### Work to be completed
All lines from the one with "42); None ]" to the end of the data: return those exactly, and only those.

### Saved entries
»»
(** * Temporal layout of the timeline component

    A shallow embedding of the three copies of the timeline component of the
    repository (src/src/components/Timeline.tsx, src/unnamed/part_000 and the
    component stored after the Tailwind configuration in
    src/tailwind.config.js), with the properties of its date arithmetic,
    domain resolution, horizontal scale and lane layout.

    Scope of the model of the ECMAScript [Date] object and of numbers:
    - a date is its time value, a number of milliseconds since the epoch, or
      the Invalid Date (time value NaN);
    - whatever builds a date from numbers ([new Date(y, m, d, ...)],
      [new Date(value)], [setMonth]) ends with the range check of the
      platform, [TimeClip]: a time value beyond 8.64e15 milliseconds from the
      epoch is the Invalid Date;
    - the constructor [new Date(y, m, d, ...)] reads a year argument from 0
      to 99 as 1900 + y, as the platform does ([yearArgument]); [setMonth]
      has no such rule;
    - a host ([Host]) is a UTC offset [LocalTZA] below one day that never
      changes, and a parser of date strings; a host whose offset changes
      with daylight saving is outside the development;
    - a number that the code computes is NaN ([None]) or an exact value (an
      integer or a rational); the time values of dates are integers below
      2^53, which doubles hold exactly, and the pixel coordinates are given
      without the rounding of doubles. *)

From Stdlib Require Import ZArith QArith Qminmax Lia Lqa List Sorted Permutation
  Bool String Ascii.
Import ListNotations.
Local Open Scope Z_scope.

(** ** Day numbers and years (ECMAScript, Time Values and Time Range) *)

Module Calendar.

Definition msPerDay : Z := 86400000.
Definition msPerHour : Z := 3600000.
Definition msPerMinute : Z := 60000.
Definition msPerSecond : Z := 1000.

(** The largest time value of a date (ECMAScript, Time Values and Time
    Range): 100,000,000 days. *)
Definition maxTimeValue : Z := 8640000000000000.

Definition Day (t : Z) : Z := t / msPerDay.
Definition TimeWithinDay (t : Z) : Z := t mod msPerDay.
Section Claims.

Context {DataFrame Model Chart Styler Err Seed : Type}.
Variable K : Prince.kernels DataFrame Model Chart Styler Err Seed.

Abbreviation later := (fun c => In c (Prince.later_cells K)).

(** C4: the primary estimator is fitted on the raw dataset; the fragment
    also builds [one_hot = pd.get_dummies(dataset)] and fits a second
    estimator, built with [one_hot=False] and nothing else, on [one_hot].
    That fit hands the table to the analysis as it is, where the primary
    fit first encodes: the second fit is one and the same whatever the
    library's own encoding does.  Cell 8 succeeds as soon as the encoding of
    the dataset and the analysis of the encoded table do, and the recorded
    run of cell 8 (execution count 13) left no error output. *)
Theorem C4_second_fit_skips_encoding :
  (Notebook.body_of Notebook.cell8
   = [ Py.SAssign (Py.TName "one_hot")
         (Py.ECall (Py.EAttribute (Py.EName "pd") "get_dummies")
            [Py.EName "dataset"] []);
       Py.SAssign (Py.TName "mca_no_one_hot")
         (Py.ECall (Py.EAttribute (Py.EName "prince") "MCA") []
            [("one_hot", Py.EConstant (Py.CBool false))]);
       Py.SAssign (Py.TName "mca_no_one_hot")
         (Py.ECall (Py.EAttribute (Py.EName "mca_no_one_hot") "fit")
            [Py.EName "one_hot"] []) ]
   /\ Py.calls_named "fit" Notebook.all_calls
      = [ Py.CallSite (Py.EAttribute (Py.EName "mca") "fit") [Py.EName "dataset"] [];
          Py.CallSite (Py.EAttribute (Py.EName "mca_no_one_hot") "fit")
            [Py.EName "one_hot"] [] ]
   /\ Py.constant_keywords <$> Notebook.constructor_calls
      = [ Some Prince.primary_keywords; Some Prince.secondary_keywords ]
   /\ Notebook.constructor_keyword "one_hot"
      = [ None; Some (Py.EConstant (Py.CBool false)) ]
   /\ Notebook.execution_count_of Notebook.cell8 = Some 13
   /\ existsb Notebook.is_error (Notebook.outputs_of Notebook.cell8) = false)
  /\ (forall g X,
        Prince.fit_table K Prince.secondary g X
        = sum_map id (Prince.with_model Prince.secondary)
            (Prince.ca_fit K Prince.secondary g X))
  /\ (forall g X,
        Prince.fit_table K Prince.primary g X
        = match Prince.get_dummies K X with
          | inl e => inl e
          | inr indicator =>
              sum_map id (Prince.with_model Prince.primary)
                (Prince.ca_fit K Prince.primary g indicator)
          end)
  /\ (forall s d oh md,
        Prince.ns_pd s = true -> Prince.ns_prince s = true ->
        Prince.ns_dataset s = Some d ->
        Prince.get_dummies K d = inr oh ->
        Prince.ca_fit K Prince.secondary (Prince.rng s) oh = inr md ->
        snd (Prince.cell8 K s) = inr Prince.Nothing
        /\ Prince.ns_one_hot (fst (Prince.cell8 K s)) = Some oh
        /\ Prince.ns_mca_no_one_hot (fst (Prince.cell8 K s))
           = Some (Prince.with_model Prince.secondary md)).
Proof.
  split; [conjuncts; computed|]. conjuncts.
  - intros g X. exact (fit_table_pre_encoded K Prince.secondary g X eq_refl).
  - intros g X. exact (fit_table_encodes K Prince.primary g X eq_refl).
  - apply (cell8_succeeds K).
Qed.

(** C6: [plot] is called once in the whole notebook, as
    [mca.plot(dataset, x_component=0, y_component=1)]; the other calls go to
    [read_csv], [head], [MCA], [fit], [get_dummies], the coordinates and
    cosine-similarities methods and [format]; one recorded output is a
    chart, the one of that cell.  In a run, over any library: cell 15 takes
    [plot] from the object bound to [mca] and makes that one call, with the
    object bound to [dataset] and the components 0 and 1, and nothing else;
    and a run of the whole notebook asks for [plot] once when it completes,
    at most once when it raises.  On the cell functions: cell 15 shows a
    figure exactly when the plot of the dataset on components 0 and 1 is
    drawn, that figure, and no other cell shows one. *)
Theorem C6_one_scatter_plot :
  (Py.calls_named "plot" Notebook.all_calls
   = [ Py.CallSite (Py.EAttribute (Py.EName "mca") "plot") [Py.EName "dataset"]
         [("x_component", Notebook.int 0); ("y_component", Notebook.int 1)] ]
   /\ Notebook.method_names Notebook.all_calls
      = [ "read_csv"; "head"; "MCA"; "fit"; "get_dummies"; "MCA"; "fit";
          "row_coordinates"; "head"; "column_coordinates"; "head"; "plot";
          "head"; "format"; "head"; "format";
          "row_cosine_similarities"; "head";
          "column_cosine_similarities"; "head" ]
   /\ Flow.plot_requests (flat_map Py.plan_stmt Notebook.program)
      = [Py.KGetattr "plot"]
   /\ List.filter Notebook.is_chart Notebook.all_outputs
      = Notebook.outputs_of Notebook.cell15
   /\ length (Notebook.outputs_of Notebook.cell15) = 1%nat)
  /\ (forall (V H E : Type) (L : Sem.library V H E) (n : nat) (st : Sem.state V H)
             (m d f : V) (h1 : H),
        Sem.env st !! "mca" = Some m -> Sem.env st !! "dataset" = Some d ->
        Sem.getattr L m "plot" (Sem.heap st) = inr (f, h1) ->
        let kws := [ ("x_component", Sem.of_constant L (Py.CInt 0));
                     ("y_component", Sem.of_constant L (Py.CInt 1)) ] in
        let before := [ Sem.Returned (Sem.RLookup "mca");
                        Sem.Returned (Sem.RGetattr m "plot");
                        Sem.Returned (Sem.RLookup "dataset") ] in
        Sem.run_cell L (S n) (Notebook.body_of Notebook.cell15) st
        = match Sem.call L f [d] kws h1 with
          | inr (_, h2) =>
              (before ++ [Sem.Returned (Sem.RCall f [d] kws)],
               Sem.Done tt (Sem.State (Sem.env st) h2))
          | inl e =>
              (before ++ [Sem.Raised (Sem.RCall f [d] kws) e],
               Sem.Fail e (Sem.State (Sem.env st) h1))
          end)
  /\ (forall (V H E : Type) (L : Sem.library V H E) (n : nat) (st : Sem.state V H),
        match snd (Sem.run_cell L (S n) Notebook.program st) with
        | Sem.Done _ _ =>
            Flow.plot_requests
              (Sem.shape (fst (Sem.run_cell L (S n) Notebook.program st)))
            = [Py.KGetattr "plot"]
        | Sem.Fail _ _ =>
            (length (Flow.plot_requests
                       (Sem.shape (fst (Sem.run_cell L (S n) Notebook.program st))))
             <= 1)%nat
        | Sem.Timeout => False
        end)
  /\ (forall s ch,
        snd (Prince.cell15 K s) = inr (Prince.Figure ch)
        <-> exists m md d,
              Prince.ns_mca s = Some m /\ Prince.fitted m = Some md
              /\ Prince.ns_dataset s = Some d
              /\ Prince.plot K md d 0 1 = inr ch)
  /\ (forall c s ch,
        In c [ Prince.cell4 K; Prince.cell6 K; Prince.cell8 K; Prince.cell10 K;
               Prince.cell12 K; Prince.cell13 K; Prince.cell17 K;
               Prince.cell18 K; Prince.cell20 K; Prince.cell21 K ] ->
        snd (c s) <> inr (Prince.Figure ch)).
Proof.
  split; [conjuncts; computed|]. conjuncts.
  - intros V H E L. apply (cell15_run L).
  - intros V H E L. apply (one_plot_request L).
  - intros s ch. split.
    + apply (cell15_draws K).
    + intros (m & md & d & Hm & Hmd & Hd & Hplot).
      exact (cell15_shows K s m md d ch Hm Hmd Hd Hplot).
  - apply (only_cell15_draws K).
Qed.

(** C7: the primary estimator is built with [random_state=42] (the second
    one with none).  Take two sessions with the same dataset, whatever
    their generator state and their other variables: cell 6 ends the same
    way in both and leaves the same fitted estimator, and after any later
    cells, run in any order, every retrieval cell (eigenvalue summary,
    coordinates, plot, contributions, cosine similarities) shows the same
    in both. *)
Theorem C7_seeded_fit_is_deterministic :
  Notebook.constructor_keyword "random_state" = [ Some (Notebook.int 42); None ]
  /\ (forall s1 s2 cs c,
        Prince.ns_dataset s1 = Prince.ns_dataset s2 ->
        Forall later cs ->
        In c (Prince.retrievals K) ->
        snd (Prince.cell6 K s1) = snd (Prince.cell6 K s2)
        /\ Prince.ns_mca (fst (Prince.cell6 K s1))
           = Prince.ns_mca (fst (Prince.cell6 K s2))
        /\ snd (c (Prince.replay (Prince.cell6 K :: cs) s1))
           = snd (c (Prince.replay (Prince.cell6 K :: cs) s2))).
Proof.
  split; [computed|].
  intros s1 s2 cs c Hd Hcs Hc.
  destruct (cell6_deterministic K s1 s2 Hd) as [Hout Hsame].
  split; [exact Hout|]. split; [apply Hsame|].
  apply (retrieval_deterministic K); [exact Hc|].
  simpl. apply (replay_keeps_same_primary K); assumption.
Qed.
««
### Completed exercise
  Notebook.constructor_keyword "random_state" = [ Some (Notebook.int 42); None ]
  /\ (forall s1 s2 cs c,
        Prince.ns_dataset s1 = Prince.ns_dataset s2 ->
        Forall later cs ->
        In c (Prince.retrievals K) ->
        snd (Prince.cell6 K s1) = snd (Prince.cell6 K s2)
        /\ Prince.ns_mca (fst (Prince.cell6 K s1))
           = Prince.ns_mca (fst (Prince.cell6 K s2))
        /\ snd (c (Prince.replay (Prince.cell6 K :: cs) s1))
           = snd (c (Prince.replay (Prince.cell6 K :: cs) s2))).
Proof.
  split; [computed|].
  intros s1 s2 cs c Hd Hcs Hc.
  destruct (cell6_deterministic K s1 s2 Hd) as [Hout Hsame].
  split; [exact Hout|]. split; [apply Hsame|].
  apply (retrieval_deterministic K); [exact Hc|].
  simpl. apply (replay_keeps_same_primary K); assumption.
Qed.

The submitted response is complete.